AUTHOR BIOGRAPHY
Julie M. Pearson, MPH, RN, Department of Medicine, Icahn School of Medicine at Mount Sinai
Julie M. Pearson (julie.pearson@mssm.edu) is the director of Performance Improvement and Analytics in the Department of Medicine at Mount Sinai. She is a registered nurse and is certified in obstetric and neonatal quality and safety. She also earned her Master of Public Health from the Columbia University Mailman School of Public Health.
*Corresponding author
Kim Keller, Mount Sinai Morningside
Kim Keller is a transformational leader and experienced coach to executives, directors, and managers in strategic planning, Lean leadership, and utilization of daily management. She has led process improvement events with multidisciplinary teams across multiple industries, as well as developed curriculum and taught introductory and intermediate courses on change management, leadership, and improvement.
Emily Veldboom, MBA, RN-BC, Mount Sinai Morningside
Emily Veldboom is a manager of patient care services at Mount Sinai Morningside hospital. She is a registered nurse who earned her Master of Science in nursing, along with her Master of Business Administration from Johns Hopkins University. She also completed the Academic-Practice Research Fellowship at Columbia University School of Nursing while working at NewYork-Presbyterian Hospital.
Haley Waite, MBS, Department of Gastroenterology, Icahn School of Medicine at Mount Sinai
Haley Waite is a former data analyst at The Mount Sinai Hospital. She earned her Master of Science in biomedical science from New York Medical College, as well as her Bachelor of Science in microbiology from the University of Wisconsin–Madison.

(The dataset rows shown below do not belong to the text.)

(* ===== verification/GraphHistory.v ===== *)
(** * The facade over its stores

    What the facade relies on in a store, as a class of laws over the history of
    its writes, and the theorem proved against it: a read returns the last write
    of its column, whatever shards the writes were spread over. *)

From S2P Require Import Prelude.
From S2P Require Import Types.
From S2P Require Import Names.
From S2P Require Import PropertyLayout.
From S2P Require Import EdgeBody.
From S2P Require Import Sst.
From S2P Require Import SkipList.
From S2P Require Import SkipListFacts.
From S2P Require Import SstBuild.
From S2P Require Import SstBuildFacts.
From S2P Require Import SstBuildTheorems.
From S2P Require Import MemTable.
From S2P Require Import MemTableFlush.
From S2P Require Import UpdateManager.
From S2P Require Import LsmRead.
From S2P Require Import LsmHistory.
From S2P Require Import EdgeIterators.
From S2P Require Import GraphSchema.
From S2P Require Import GraphDb.
From S2P Require Import GraphScan.
From S2P Require Import GraphWf.
From S2P Require Import GraphUpdate.

(** ** Property strings *)
Definition no_bar (v : bytes) : Prop := byte_of 124 ∉ v.
Definition value_of (properties : Properties) (name : bytes) : bytes := default [] (find_property name properties).

Lemma split_value v raw segment : no_bar v -> split_fields (v ++ raw) segment = split_fields raw (segment ++ v).
Proof.
  unfold no_bar. revert segment. induction v as [|c v IH]; intros segment Hv; [by rewrite app_nil_r|].
  apply not_elem_of_cons in Hv as [Hc Hv]. cbn [app split_fields]. rewrite bool_decide_eq_false_2 by congruence.
  rewrite IH by done. by rewrite <- app_assoc.
Qed.

Lemma split_joined names properties segment :
  (forall n, no_bar (value_of properties n)) ->
  split_fields (join_columns false names properties) segment = segment :: (value_of properties <$> names).
Proof.
  intros Hb. revert segment. induction names as [|n names IH]; intros segment; [done|].
  cbn [join_columns]. change (str "|") with [byte_of 124]. cbn [app split_fields]. rewrite bool_decide_eq_true_2 by done.
  fold (value_of properties n). rewrite split_value by apply Hb. by rewrite IH.
Qed.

Faye Reiff-Pasarew, MD, Hospital Medicine, Icahn School of Medicine at Mount Sinai
Faye Reiff-Pasarew is the deputy chief medical officer and associate chief of Hospital Medicine at Mount Sinai Morningside, where she works as an academic hospitalist. She trained at the University of California San Francisco for medical school, The Mount Sinai Hospital for her internal medicine residency, and completed the Clinical Quality Fellowship Program in Quality Improvement and Patient Safety with the Greater New York Hospital Association and United Hospital Fund. Her areas of focus include quality improvement, hospital operations, and the medical humanities.
ABSTRACT
Background
Improving length of stay (LOS) is essential to decongesting hospitals and maintaining financial viability.
Local problem
The baseline LOS from March 2022 to February 2023 was 7.82 days with an observed to expected ratio (O/E) of 1.75 on a medicine unit at an urban academic hospital.
Methods
A Lean value-stream mapping exercise identified delays in advancing the inpatient plan due to delayed communication between physicians (MDs) and staff. Our Lean team held a Kaizen event where an interdisciplinary team developed care team rounds (CTRs), a new model of rounding, which integrated MD presentations with nurse input and fostered interdisciplinary staff discussion between the unit medical director (UMD), nurse manager (NM), charge nurse, case manager (CM), and social worker (SW).
Interventions
In the first Plan-Do-Study-Act (PDSA) cycle, all participants in CTRs walked the length of the unit together with a workstation on wheels and saw each patient at bedside unless contraindicated. However, due to negative feedback from the staff regarding inefficient use of time for CM and SW and disruption of the unit workflow due to the large group in the hallway, the second iteration took place at the nursing station, with CMs and SWs able to have a computer and phone during rounds. The aims were to reduce LOS, improve patient communication (determined by the Hospital Consumer Assessment of Healthcare Providers and Systems [HCAHPS] survey), and improve communication and workflow (qualitative analysis).
Results
The initial O/E ratio for LOS during the first PDSA cycle decreased from a baseline average of 1.75 (7.82 days) to 1.65 (7.88 days). Ultimately, the O/E for LOS reverted to 1.77, with a mean of 7.77 days for the intervention time period (March 2023 to Oct 2023); there was no significant decrease in LOS. There was also no trend in HCAHPS patient satisfaction scores, though low number of patient survey responses limited data.
Thirty-one percent of non-nursing staff reported an earlier initiation of the care plan, 58% reported improved communication with nursing, 63% wanted to discontinue CTRs, 23% wanted to continue with changes, and 11% wanted to continue without changes. The MDs primarily voiced concerns about insufficient time for education, whereas the CM and SW felt that too much time was devoted to education. Registered nurses felt the timing of CTRs interfered with morning tasks, though they did improve communication with CM and SW, but not providers.
Conclusions
Ultimately, lack of staff buy-in and insufficient evidence of improvement led to the suspension of CTRs. The inpatient medicine service presents a challenge in balancing the unique workflows of each team member while expediting communication between disciplines. Combining workflows expedites communication; however, it also leads to less efficient use of time. Future initiatives should use the lessons learned during this trial to strike the correct balance.